We have previously published an article about Thomas Shultz and his business partner, Lawrence Joseph but we felt it was time to follow up and see what these gentlemen did with their stunning discovery.
Sometimes luck doesn’t just happen to you. Sometimes you have to go out and find it. Take Thomas Schultz, who with his business partner Lawrence Joseph bought a tiny cottage in Bellport, N.Y., in 2006. Intending to flip it, Schultz then learned that the art the previous owners left behind was worth $30 million.

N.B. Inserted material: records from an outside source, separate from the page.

Lemma persistent_store_then_lookup_witness :
  (@persistent_lookup plain_fs zero_digest (cache_of "acme") (JString "k")
     (@persistent_store plain_fs zero_digest (λ _, EPOCH) (cache_of "acme") (JString "k")
        (sample_list "title" "data") sample_world).2).1 =
  Ok (hit {| re_key := @computeReplayCacheKeyDigest zero_digest (JString "k"); re_storedAt := EPOCH;
             re_testCases := canonicalJson (sample_list "title" "data") |}).
Proof.
  rewrite (@persistent_store_then_lookup plain_fs zero_digest (λ _, EPOCH) (cache_of "acme") (JString "k")
    (sample_list "title" "data") sample_world (@persistent_store plain_fs zero_digest (λ _, EPOCH)
      (cache_of "acme") (JString "k") (sample_list "title" "data") sample_world).2).
  - vm_compute. reflexivity.
  - vm_compute. reflexivity.
  - split; [done|done|done|done|]. intros other file _ _ E. vm_compute in E. discriminate E.
Defined.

The artist was Arthur Pinajian, who worked in comic books and lived with his sister in the cottage, where he spent decades creating abstract expressionist art, and died in obscurity. Pinajian’s family wanted Schultz to trash the art. Schultz, who’d studied art history in college, couldn’t do it. He liked the work on a visual and human level, not for its resale value.
“I just knew it was someone’s life’s work,” he told Robach. “How could you throw someone’s life’s work into a Dumpster?”
For three years, Schultz worked with art experts to clean and catalogue the 7,000 pieces of art. Experts decreed that Pinajian was an undiscovered genius of modern art. A professional appraisal by Peter Hastings Falk put the collection’s worth — the conservative estimate — at $30 million.
Why not sell it all off and live the high life? “We’ve created college funds for our daughters. We paid off our debt, we paid off our minivan,” Schultz said. “Good fortune is not measured in dollars.”
That is true and it is also true that 'you can't buy happiness'. But stumbling upon thirty million dollars sure helps.